• _Input_:
(** C6.  The dispatcher handles the first populated variant in the order
    find, findOne, get, getByIds, insert, insertAndGet, insertAndFetch,
    update, updateAndGet, updateAndFetch, delete, runCustomQuery,
    runCustomCommand, login, logout, and that variant only, however many
    variants are populated; when none is, it resolves to
    [{error: NotFound("Invalid method name.")}] and calls nothing. *)
Theorem execute_first_populated reqData session :
  map variantName priorityOrder =
    ["find"; "findOne"; "get"; "getByIds"; "insert"; "insertAndGet";
     "insertAndFetch"; "update"; "updateAndGet"; "updateAndFetch"; "delete";
     "runCustomQuery"; "runCustomCommand"; "login"; "logout"] /\
  match List.find (populated reqData) priorityOrder with
  | Some v => execute self reqData session = handle self reqData session v
  | None =>
      forall st,
        execute self reqData session st =
          (Fulfilled (ErrorResponse {| er_type := Some NotFound;
                                       er_message := "Invalid method name." |}), st)
  end.
Proof.
  split; [reflexivity |].
  rewrite execute_dispatch. unfold dispatch, firstPopulated.
  destruct (List.find (populated reqData) priorityOrder); [reflexivity |].
  intros st. reflexivity.
Qed.
(** X20: the image ids in the first column of [rois], truncated to
    integers, may not be more numerous than the image metas: if they take
    more distinct values than there are metas, the call ends with
    [AssertionError]. *)
Theorem refine_bboxes_rejects_extra_images (E : Imports) (self : VRBBoxHead)
    (rois ids : Tensor Qc) (labels : Tensor Z)
    (bbox_preds bin_cls_preds bin_offset_preds ratio_preds : Tensor Qc)
    (pos_is_gts : list (list Z)) (img_metas : list (gmap string (list nat)))
    (n c : nat) (l : list Z) :
  shape rois = [n; c] ->
  select_col0 rois = Ok ids ->
  NoDup l ->
  l ⊆ Qc_to_long <$> data ids ->
  length img_metas < length l ->
  refine_bboxes E self rois labels bbox_preds bin_cls_preds bin_offset_preds
    ratio_preds pos_is_gts img_metas
  = Raise AssertionError.
Proof.
  intros Hs Hids Hnd Hsub Hlen. unfold refine_bboxes. rewrite Hs, Hids. cbn [rbind].
  pose proof (distinct_ids_bound _ _ Hnd Hsub) as Hb.
  rewrite bool_decide_eq_false_2 by lia. reflexivity.
Qed.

• _Exercise brief_:
Copy out each line of the data where the string "updateAndGet" appears.

• _Task response_:
    update, updateAndGet, updateAndFetch, delete, runCustomQuery,
     "insertAndFetch"; "update"; "updateAndGet"; "updateAndFetch"; "delete";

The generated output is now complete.